Exercise directions:
Say how many lines in the records include the string "nearest", adding no other words.

Task input:
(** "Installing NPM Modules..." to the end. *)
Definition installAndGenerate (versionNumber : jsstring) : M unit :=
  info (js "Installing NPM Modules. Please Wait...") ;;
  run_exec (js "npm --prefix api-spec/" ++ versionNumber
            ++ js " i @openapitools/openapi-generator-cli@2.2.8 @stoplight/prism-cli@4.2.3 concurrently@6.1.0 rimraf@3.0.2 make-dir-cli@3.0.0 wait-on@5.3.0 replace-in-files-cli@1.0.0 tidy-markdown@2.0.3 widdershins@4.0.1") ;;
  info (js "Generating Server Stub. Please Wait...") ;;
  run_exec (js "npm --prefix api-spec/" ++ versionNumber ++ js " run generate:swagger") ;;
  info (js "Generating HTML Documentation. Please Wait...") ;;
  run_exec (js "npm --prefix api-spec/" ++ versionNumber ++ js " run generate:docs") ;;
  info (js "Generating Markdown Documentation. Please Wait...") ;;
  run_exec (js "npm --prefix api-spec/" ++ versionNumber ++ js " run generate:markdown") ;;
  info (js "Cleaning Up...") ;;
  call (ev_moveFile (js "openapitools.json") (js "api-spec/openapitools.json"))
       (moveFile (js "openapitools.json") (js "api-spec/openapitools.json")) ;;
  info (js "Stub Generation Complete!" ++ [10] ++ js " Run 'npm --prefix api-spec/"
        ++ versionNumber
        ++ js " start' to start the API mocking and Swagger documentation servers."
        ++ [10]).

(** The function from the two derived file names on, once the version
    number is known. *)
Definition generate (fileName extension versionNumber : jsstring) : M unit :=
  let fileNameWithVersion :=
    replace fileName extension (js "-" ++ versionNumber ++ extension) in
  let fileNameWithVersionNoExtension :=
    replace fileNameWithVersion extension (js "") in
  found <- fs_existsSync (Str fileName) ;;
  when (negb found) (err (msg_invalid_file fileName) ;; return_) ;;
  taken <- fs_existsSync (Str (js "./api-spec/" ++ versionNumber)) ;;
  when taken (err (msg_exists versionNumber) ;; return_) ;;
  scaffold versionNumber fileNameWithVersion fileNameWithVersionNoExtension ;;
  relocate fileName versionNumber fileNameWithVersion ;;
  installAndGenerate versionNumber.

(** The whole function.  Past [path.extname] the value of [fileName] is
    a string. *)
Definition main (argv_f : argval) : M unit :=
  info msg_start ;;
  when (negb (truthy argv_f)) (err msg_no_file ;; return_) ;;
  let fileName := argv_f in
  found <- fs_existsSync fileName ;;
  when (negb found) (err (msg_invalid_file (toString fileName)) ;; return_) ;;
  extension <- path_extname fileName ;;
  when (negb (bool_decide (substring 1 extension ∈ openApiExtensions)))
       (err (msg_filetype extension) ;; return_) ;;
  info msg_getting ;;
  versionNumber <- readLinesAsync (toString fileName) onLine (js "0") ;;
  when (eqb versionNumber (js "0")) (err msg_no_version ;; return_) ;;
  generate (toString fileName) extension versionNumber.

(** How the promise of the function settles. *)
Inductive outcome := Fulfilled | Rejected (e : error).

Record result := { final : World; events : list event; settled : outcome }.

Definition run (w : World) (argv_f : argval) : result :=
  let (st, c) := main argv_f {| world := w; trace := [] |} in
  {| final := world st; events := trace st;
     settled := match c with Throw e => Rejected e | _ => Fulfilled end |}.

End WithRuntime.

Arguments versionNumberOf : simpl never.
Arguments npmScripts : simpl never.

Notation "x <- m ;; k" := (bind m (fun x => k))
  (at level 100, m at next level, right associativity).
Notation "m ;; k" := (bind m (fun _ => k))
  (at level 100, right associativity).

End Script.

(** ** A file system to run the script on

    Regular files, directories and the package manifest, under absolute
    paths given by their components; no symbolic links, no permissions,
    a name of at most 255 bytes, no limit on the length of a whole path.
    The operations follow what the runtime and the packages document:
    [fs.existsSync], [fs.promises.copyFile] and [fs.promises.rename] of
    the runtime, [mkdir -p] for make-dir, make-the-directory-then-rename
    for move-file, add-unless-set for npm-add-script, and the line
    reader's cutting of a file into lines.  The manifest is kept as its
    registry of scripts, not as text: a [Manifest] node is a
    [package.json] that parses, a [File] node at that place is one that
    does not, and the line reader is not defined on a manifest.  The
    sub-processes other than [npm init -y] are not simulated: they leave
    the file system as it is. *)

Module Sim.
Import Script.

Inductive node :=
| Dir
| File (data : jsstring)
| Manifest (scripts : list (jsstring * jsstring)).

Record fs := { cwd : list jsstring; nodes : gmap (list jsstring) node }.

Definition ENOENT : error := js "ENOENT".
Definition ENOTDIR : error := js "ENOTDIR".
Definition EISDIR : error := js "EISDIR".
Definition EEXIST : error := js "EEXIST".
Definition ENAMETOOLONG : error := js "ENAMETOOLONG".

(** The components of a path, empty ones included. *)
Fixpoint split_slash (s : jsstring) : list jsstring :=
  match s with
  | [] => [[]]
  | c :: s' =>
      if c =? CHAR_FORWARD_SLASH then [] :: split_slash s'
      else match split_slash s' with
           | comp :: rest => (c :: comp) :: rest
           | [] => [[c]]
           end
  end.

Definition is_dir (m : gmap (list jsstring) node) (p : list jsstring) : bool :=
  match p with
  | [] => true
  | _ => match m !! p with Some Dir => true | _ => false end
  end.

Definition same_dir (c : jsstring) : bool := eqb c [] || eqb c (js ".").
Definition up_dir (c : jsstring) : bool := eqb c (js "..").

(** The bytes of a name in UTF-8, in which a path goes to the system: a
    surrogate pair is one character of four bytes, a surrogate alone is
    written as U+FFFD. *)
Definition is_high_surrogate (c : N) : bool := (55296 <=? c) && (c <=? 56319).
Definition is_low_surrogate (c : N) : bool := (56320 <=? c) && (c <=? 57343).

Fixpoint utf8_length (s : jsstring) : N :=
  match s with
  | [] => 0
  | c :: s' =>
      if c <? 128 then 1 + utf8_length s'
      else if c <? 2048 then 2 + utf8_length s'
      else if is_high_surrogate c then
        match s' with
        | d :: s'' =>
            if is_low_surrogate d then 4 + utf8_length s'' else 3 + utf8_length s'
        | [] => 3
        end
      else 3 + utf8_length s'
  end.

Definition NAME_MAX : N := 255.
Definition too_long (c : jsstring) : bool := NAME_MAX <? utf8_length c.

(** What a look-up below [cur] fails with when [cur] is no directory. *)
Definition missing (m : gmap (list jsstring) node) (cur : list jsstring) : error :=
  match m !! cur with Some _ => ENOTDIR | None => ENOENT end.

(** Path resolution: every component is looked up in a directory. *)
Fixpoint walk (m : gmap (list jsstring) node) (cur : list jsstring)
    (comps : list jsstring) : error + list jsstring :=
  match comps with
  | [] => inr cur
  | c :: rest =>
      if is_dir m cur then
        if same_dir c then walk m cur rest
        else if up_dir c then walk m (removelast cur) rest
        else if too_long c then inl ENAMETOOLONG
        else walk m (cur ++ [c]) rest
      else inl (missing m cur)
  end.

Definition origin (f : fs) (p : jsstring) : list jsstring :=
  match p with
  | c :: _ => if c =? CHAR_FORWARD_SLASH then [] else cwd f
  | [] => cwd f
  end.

--

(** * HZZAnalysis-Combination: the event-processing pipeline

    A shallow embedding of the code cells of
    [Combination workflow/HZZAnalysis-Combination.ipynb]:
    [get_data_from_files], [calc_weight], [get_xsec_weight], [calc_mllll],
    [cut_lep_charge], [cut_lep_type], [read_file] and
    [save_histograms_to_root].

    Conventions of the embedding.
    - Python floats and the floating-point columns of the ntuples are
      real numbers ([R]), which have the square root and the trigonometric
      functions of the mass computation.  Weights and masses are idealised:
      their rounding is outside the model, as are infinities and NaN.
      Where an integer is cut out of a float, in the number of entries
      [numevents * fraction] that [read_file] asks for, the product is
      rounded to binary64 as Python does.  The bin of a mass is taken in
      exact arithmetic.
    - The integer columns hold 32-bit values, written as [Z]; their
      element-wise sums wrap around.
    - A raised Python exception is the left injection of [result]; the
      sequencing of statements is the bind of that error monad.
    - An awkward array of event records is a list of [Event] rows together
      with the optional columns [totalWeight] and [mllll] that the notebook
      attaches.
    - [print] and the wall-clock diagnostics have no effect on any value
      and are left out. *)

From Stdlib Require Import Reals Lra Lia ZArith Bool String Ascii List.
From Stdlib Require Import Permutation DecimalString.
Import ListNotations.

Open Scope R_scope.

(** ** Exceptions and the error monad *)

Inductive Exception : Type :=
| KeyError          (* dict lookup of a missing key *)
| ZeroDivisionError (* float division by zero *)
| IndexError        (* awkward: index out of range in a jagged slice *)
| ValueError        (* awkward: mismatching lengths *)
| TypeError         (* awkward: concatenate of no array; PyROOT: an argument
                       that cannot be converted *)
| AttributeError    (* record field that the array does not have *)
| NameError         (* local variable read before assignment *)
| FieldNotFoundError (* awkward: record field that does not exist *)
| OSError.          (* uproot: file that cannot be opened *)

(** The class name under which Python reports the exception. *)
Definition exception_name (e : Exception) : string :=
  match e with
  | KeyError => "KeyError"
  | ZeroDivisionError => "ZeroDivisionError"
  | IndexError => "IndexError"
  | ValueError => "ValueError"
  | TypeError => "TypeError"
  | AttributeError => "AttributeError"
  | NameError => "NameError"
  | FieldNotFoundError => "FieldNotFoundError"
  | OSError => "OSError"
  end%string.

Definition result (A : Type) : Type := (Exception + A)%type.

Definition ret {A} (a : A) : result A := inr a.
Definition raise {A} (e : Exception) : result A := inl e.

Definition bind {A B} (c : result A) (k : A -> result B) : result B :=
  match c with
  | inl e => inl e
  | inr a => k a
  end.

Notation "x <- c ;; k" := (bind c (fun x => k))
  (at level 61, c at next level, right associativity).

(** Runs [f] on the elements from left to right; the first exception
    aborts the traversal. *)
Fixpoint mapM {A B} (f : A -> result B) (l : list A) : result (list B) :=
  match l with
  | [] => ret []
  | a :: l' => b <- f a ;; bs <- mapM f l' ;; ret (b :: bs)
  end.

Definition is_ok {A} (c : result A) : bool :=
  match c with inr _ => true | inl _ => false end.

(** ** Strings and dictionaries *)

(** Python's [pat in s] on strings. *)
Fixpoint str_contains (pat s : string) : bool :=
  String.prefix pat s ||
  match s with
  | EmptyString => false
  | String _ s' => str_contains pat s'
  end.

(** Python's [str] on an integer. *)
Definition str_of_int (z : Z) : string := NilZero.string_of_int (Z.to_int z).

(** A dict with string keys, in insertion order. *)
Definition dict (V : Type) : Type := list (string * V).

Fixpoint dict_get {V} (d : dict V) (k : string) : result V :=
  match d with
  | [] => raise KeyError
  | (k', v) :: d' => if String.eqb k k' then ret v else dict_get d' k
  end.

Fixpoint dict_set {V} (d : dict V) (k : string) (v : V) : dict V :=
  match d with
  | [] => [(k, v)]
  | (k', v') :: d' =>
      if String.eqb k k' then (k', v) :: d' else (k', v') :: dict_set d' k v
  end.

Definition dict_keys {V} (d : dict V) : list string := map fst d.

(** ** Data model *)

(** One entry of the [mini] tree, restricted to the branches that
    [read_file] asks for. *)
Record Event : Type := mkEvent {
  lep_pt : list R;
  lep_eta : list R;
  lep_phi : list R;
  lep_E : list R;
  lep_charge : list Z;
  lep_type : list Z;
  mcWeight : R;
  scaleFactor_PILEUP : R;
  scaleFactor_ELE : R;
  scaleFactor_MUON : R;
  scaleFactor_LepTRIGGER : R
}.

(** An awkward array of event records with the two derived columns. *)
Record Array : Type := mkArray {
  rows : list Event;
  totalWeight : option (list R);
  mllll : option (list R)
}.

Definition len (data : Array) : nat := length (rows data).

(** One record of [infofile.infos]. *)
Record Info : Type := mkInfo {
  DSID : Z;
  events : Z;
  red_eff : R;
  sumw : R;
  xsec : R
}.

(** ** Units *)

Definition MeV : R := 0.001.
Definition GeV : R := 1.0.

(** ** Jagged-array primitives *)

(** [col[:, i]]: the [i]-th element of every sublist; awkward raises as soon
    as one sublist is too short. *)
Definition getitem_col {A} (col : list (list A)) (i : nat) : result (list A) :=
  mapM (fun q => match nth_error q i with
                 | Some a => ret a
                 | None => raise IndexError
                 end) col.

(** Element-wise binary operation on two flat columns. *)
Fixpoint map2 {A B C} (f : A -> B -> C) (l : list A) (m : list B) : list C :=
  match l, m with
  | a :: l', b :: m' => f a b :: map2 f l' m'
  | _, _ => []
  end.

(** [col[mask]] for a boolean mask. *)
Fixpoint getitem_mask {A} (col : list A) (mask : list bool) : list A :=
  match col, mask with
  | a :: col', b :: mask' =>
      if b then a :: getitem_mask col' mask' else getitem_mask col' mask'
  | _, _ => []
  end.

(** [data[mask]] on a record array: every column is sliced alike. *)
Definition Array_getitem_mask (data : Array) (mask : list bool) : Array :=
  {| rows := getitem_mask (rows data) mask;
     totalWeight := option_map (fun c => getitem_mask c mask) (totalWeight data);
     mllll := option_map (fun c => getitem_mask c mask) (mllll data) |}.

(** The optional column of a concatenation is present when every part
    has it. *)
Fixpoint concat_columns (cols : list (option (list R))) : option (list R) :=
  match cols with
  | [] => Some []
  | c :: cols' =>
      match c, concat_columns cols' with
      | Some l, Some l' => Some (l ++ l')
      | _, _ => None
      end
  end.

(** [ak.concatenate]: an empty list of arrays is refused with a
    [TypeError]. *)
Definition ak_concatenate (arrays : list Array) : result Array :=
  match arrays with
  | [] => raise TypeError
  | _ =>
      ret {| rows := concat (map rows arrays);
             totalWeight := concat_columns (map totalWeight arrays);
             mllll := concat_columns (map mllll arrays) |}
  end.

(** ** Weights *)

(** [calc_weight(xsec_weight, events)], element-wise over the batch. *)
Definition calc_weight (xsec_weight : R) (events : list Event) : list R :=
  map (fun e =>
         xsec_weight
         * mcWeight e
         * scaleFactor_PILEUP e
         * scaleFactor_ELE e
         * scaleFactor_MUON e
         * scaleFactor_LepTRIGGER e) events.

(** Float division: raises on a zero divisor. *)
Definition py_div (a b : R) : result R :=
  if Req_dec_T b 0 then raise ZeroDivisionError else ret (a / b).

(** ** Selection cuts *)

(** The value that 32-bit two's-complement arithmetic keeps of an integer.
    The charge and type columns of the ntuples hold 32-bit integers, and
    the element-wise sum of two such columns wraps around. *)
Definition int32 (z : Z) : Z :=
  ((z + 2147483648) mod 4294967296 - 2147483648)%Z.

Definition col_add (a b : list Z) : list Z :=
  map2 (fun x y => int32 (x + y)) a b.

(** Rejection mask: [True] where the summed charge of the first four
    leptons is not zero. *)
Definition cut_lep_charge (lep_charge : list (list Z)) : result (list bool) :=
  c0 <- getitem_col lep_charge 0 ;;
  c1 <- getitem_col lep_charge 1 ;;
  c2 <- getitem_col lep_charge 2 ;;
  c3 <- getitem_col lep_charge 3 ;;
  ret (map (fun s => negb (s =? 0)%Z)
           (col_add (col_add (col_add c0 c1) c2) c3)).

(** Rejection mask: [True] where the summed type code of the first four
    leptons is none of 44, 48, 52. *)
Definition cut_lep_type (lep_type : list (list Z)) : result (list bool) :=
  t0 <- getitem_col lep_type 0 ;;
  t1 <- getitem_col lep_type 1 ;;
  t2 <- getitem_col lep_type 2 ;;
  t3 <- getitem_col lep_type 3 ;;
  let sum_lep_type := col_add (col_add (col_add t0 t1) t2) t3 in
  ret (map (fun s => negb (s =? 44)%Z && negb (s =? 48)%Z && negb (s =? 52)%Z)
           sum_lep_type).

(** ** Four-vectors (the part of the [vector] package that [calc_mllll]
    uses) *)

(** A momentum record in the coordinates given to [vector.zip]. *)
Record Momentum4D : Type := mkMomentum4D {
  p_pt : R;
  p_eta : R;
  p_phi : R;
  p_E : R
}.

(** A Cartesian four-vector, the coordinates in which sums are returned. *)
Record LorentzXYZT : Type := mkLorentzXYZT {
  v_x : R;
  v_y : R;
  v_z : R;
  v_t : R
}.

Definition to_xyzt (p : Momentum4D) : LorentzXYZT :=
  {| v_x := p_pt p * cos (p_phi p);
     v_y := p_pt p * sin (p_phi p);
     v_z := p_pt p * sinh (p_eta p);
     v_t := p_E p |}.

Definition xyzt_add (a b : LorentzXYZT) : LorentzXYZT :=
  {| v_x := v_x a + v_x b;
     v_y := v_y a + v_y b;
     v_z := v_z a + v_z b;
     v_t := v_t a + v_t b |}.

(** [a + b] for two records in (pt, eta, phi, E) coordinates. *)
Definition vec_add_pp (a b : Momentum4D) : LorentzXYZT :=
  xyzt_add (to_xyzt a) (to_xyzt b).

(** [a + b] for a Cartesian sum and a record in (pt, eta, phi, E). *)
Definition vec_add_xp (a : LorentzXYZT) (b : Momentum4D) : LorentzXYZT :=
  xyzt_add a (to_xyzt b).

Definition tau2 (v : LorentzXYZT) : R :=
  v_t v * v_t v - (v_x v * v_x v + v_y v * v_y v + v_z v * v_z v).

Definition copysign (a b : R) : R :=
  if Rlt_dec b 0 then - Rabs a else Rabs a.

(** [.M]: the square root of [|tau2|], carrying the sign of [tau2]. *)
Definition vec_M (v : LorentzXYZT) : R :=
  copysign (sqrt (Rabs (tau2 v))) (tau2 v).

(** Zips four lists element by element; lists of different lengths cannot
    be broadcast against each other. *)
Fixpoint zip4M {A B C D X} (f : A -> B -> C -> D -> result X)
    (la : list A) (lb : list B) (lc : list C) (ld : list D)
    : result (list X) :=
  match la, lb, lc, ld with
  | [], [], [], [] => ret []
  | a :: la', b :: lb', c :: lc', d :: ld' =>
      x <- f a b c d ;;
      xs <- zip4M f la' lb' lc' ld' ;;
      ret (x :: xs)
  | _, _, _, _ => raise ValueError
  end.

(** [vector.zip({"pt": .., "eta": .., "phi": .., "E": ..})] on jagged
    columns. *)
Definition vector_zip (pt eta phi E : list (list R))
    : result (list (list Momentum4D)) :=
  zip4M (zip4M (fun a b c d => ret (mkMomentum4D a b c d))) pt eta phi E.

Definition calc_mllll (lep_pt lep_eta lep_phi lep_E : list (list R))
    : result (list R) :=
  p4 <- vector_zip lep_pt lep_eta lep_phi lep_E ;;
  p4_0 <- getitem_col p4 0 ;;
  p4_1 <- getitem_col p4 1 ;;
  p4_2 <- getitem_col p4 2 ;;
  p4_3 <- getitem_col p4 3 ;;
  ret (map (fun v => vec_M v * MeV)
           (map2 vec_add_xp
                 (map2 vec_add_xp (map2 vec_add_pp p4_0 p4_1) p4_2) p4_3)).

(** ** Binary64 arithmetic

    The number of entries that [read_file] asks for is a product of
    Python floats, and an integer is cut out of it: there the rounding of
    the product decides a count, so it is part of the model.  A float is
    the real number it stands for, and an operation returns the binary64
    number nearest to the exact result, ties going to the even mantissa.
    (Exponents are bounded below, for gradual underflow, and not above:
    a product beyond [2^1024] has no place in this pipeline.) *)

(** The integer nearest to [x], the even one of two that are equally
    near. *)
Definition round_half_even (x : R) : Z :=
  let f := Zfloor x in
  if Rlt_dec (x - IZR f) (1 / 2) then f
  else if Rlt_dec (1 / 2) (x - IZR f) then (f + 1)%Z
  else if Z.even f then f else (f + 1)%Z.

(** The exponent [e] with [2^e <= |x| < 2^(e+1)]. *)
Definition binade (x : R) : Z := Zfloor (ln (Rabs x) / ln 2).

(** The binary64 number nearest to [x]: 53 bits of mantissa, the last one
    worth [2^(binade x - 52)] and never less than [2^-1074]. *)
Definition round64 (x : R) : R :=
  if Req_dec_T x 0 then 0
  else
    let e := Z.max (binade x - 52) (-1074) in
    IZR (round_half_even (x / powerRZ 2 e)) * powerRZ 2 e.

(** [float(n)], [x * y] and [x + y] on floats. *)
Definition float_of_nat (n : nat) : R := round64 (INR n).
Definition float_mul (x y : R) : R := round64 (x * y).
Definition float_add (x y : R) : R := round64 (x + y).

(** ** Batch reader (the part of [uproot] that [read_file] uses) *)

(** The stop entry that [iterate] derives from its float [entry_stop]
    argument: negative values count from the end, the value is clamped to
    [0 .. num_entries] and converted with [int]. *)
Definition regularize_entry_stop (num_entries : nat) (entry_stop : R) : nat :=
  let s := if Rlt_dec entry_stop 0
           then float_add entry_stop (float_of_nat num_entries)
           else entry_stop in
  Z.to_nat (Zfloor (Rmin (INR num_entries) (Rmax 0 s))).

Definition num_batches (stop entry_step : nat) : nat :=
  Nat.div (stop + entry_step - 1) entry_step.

--

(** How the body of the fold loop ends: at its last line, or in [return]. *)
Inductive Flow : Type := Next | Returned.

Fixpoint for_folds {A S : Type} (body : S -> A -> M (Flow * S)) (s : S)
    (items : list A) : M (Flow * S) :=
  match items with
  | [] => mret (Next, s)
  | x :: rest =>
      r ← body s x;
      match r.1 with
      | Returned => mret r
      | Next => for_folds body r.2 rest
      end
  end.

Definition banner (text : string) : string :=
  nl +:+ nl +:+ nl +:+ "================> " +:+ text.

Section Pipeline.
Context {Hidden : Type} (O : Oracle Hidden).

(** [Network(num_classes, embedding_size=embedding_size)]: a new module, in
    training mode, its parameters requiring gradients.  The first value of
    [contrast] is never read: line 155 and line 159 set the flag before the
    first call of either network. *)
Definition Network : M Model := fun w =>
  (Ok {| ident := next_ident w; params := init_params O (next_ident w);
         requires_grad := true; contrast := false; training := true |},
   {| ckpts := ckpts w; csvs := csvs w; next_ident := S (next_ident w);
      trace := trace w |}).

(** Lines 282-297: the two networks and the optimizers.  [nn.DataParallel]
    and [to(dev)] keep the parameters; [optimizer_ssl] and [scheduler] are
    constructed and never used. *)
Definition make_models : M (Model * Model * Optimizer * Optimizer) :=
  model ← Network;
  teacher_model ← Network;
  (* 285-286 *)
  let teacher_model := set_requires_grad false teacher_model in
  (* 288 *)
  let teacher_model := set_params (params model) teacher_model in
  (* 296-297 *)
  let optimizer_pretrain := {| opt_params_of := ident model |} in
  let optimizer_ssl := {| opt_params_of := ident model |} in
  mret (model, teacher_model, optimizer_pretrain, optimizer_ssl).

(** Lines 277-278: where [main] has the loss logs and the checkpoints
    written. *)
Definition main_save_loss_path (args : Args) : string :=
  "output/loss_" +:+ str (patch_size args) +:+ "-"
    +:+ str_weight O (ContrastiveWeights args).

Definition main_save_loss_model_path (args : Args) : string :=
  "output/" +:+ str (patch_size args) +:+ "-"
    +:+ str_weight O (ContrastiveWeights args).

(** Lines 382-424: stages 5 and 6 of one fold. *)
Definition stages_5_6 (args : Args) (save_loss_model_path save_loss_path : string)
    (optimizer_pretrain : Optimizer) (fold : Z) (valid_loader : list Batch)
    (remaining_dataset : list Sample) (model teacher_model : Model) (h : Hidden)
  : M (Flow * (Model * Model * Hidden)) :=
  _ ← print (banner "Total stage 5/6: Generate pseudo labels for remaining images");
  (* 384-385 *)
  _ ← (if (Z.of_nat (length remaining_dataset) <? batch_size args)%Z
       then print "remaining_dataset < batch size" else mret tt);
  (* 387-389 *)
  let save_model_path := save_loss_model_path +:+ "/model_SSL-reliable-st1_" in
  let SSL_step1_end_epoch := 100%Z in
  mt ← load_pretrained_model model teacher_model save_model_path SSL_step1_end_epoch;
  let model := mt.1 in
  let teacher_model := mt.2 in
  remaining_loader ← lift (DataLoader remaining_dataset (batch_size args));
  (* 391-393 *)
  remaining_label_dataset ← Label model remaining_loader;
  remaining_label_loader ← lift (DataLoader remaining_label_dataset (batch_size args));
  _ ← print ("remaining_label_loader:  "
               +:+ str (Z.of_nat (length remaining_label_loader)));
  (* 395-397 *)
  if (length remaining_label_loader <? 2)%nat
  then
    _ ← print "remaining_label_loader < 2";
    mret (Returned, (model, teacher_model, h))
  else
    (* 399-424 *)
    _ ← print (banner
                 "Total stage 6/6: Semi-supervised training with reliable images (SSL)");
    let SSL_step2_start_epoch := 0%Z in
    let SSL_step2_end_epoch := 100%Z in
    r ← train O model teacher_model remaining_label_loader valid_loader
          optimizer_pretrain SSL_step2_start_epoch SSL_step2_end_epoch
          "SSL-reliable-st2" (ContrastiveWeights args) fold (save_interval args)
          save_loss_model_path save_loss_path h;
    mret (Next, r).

Exercise output:
3